Light consists of electromagnetic waves of varying frequencies. Visible light wavelength is measured in billionths of a meter (nanometers) Red light has an approximate wavelength of 700nm, green around 500nm. 400nm is a violet-blue colour and anything with a shorter wavelength than that is usually invisible, however you can ‘see’ this invisible light indirectly by fluorescence.
UV lamps can be purchased though usual lab suppliers or though electrical shops, Maplin for example. It is important that the type of lamp you purchase is safe to use in the classroom. ‘Blacklight’ lamps are UV but are safe as they contain a special coating that ensures that no harmful UV wavelengths are emitted. These type are often sold as ‘disco’ lamps as they are similar to those used in nightclubs to make clothes glow. Safe types also include security UV lamps used in conjunction with a pen to mark items. UV discharge tubes which are sometimes used in physics lessons should not be viewed with the naked eye and so should not be used in this way.

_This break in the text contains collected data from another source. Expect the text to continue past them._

(** ** The invariant holds in every reachable state *)

Lemma step_inv s g s' g' : step (s, g) (s', g') -> inv s g -> inv s' g'.
Proof.
  intros H HI. inversion H; subst.
  - by eapply step_load_inv.
  - by eapply step_store_inv.
  - eapply memSide_inv; [apply memSide_onInst, benign_addr|done].
  - by eapply step_read_inv.
  - by eapply step_write_inv.
  - by apply step_commit_inv.
  - by eapply step_squash_inv.
  - eapply memSide_inv; [by eapply writebackStores_memSide|done].
  - by eapply step_copyResp_inv.
  - by eapply step_loadResp_inv.
  - eapply memSide_inv; [by eapply completeStore_memSide|done].
  - eapply memSide_inv; [apply tick_memSide|done].
Qed.
Lemma initial_inv s : initial s -> inv s (mkGhost ∅ ∅ 0 (-1)).
Proof.
  intros (Ei & Es & Ep & El & Em & Eu). split_and!.
  - split; cbn; [set_solver|]. intros k e. rewrite Es. done.
  - unfold loads_ok. rewrite El. split_and!; [constructor|done|cbn; lia].
  - split; [|eapply Forall_impl; [exact Ep|]; cbn; congruence].
    replace (validSeqs (spmPendingLoadTable s)) with (@nil Z); [constructor|]. clear -Ep.
    induction Ep as [|p l Hp Hl IH]; [done|]. unfold validSeqs. cbn. by rewrite Hp.
  - unfold unit_ok. by rewrite Em.
  - unfold unit_ok. by rewrite Eu.
  - intros ld. cbn. set_solver.
  - intros k e ld. by rewrite Es.
  - cbn. lia.
Qed.
Lemma reachable_inv s g : reachable s g -> inv s g.
Proof.
  intros (s0 & H0%initial_inv & Hr). remember (s0, _) as x eqn:Ex. remember (s, g) as y eqn:Ey.
  revert s0 s g H0 Ex Ey. generalize (mkGhost ∅ ∅ 0 (-1)) as g0.
  induction Hr as [x|x [s1 g1] y Hs Hr IH]; intros g0 s0 s g H0 -> Ey; [by final Ey|].
  eapply IH; [|done|done]. by eapply step_inv.
Qed.

End System.
End SpmHazard.
(** Every round that goes on moves to the next store, or leaves the unit blocked or
    the store held. *)
Lemma wbRound_left cf accepts lw b s s' : 0 < left b s -> wbRound cf accepts lw b s = Ok (true, s') ->
  left b s' < left b s \/ left b s' <= left b s /\ (isStoreBlocked (getUnit b s') = true \/ held b s').
Proof.
  unfold wbRound. intros Hl H. case_match; [done|]. next H e Ee. apply or_abort_Ok in Ee.
  set (u := getUnit b s) in *.
  assert (left b (setUnit b (set_storeWBIt (storeWBIt u + 1) u) s) = left b s - 1) as Hnext.
  { unfold left. rewrite getUnit_setUnit. fold u. unfold sqEnd. cbn. lia. }
  case_match eqn:Hsz.
  { next H s1 E. final H. apply completeStore_left in E as (HE & HI & _). left. unfold left in *. lia. }
  case_match eqn:Hpf; [final H; left; lia|]. next H a Ha. apply assert_Ok in Ha. skip H. next H i Ei.
  case_match; [done|]. case_match; [done|]. skip H. set (s1 := onInst _ _ _) in H.
  assert (getUnit b s1 = setEntry (storeWBIt u) set_committed u) as Hu1 by (by destruct b).
  assert (left b s1 = left b s) as Hl1 by (unfold left; rewrite Hu1, sqEnd_setEntry; done).
  assert (storeWBIt (getUnit b s1) = storeWBIt u) as Hi1 by (by rewrite Hu1). case_match.
  { next H s2 E. final H. apply completeStore_left in E as (HE & HI & _). left. unfold left in *.
    rewrite getUnit_setUnit. cbn. change (sqEnd (set_storeWBIt _ ?v)) with (sqEnd v). case_match; lia. }
  case_match.
  { skip H. next H s2 E. final H. apply completeStore_left in E as (HE & HI & _). left. unfold left in *.
    rewrite getUnit_setUnit. cbn. change (sqEnd (set_storeWBIt _ ?v)) with (sqEnd v). lia. }
  next H war Ew. destruct war.
  { final H. right. split; [lia|]. right. exists (set_committed e). rewrite Hi1, Hu1. by rewrite (entryAt_setEntry _ _ _ e). }
  next H p E. destruct p as [sent s2]. apply trySendPacket_left in E as (HE & HI & HB & _).
  assert (left b s2 = left b s) as Hl2 by (unfold left in *; lia).
  destruct sent; [|final H; right; split; [lia|by left]].
  next H s3 E3. final H. left. apply sent_left in E3; lia.
Qed.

Blacklight UV makes phosphors glow brightly. Phosphors occur naturally in your teeth and fingernails as well as in scales of some tropical fish and some moths. There are lots of phosphors in man made materials such as TV screens, washing powder and banknotes.
Turn the lights off in your store room, power up the UV blacklight and see what items fluoresce. These items can then be included in the accompanying kit. Banknotes have a striking symbol which glows very brightly, phosphor dots on sent mail also can be seen well. A UV security marker is a must. Fluorescent pens also work well as do UV sensitive paints.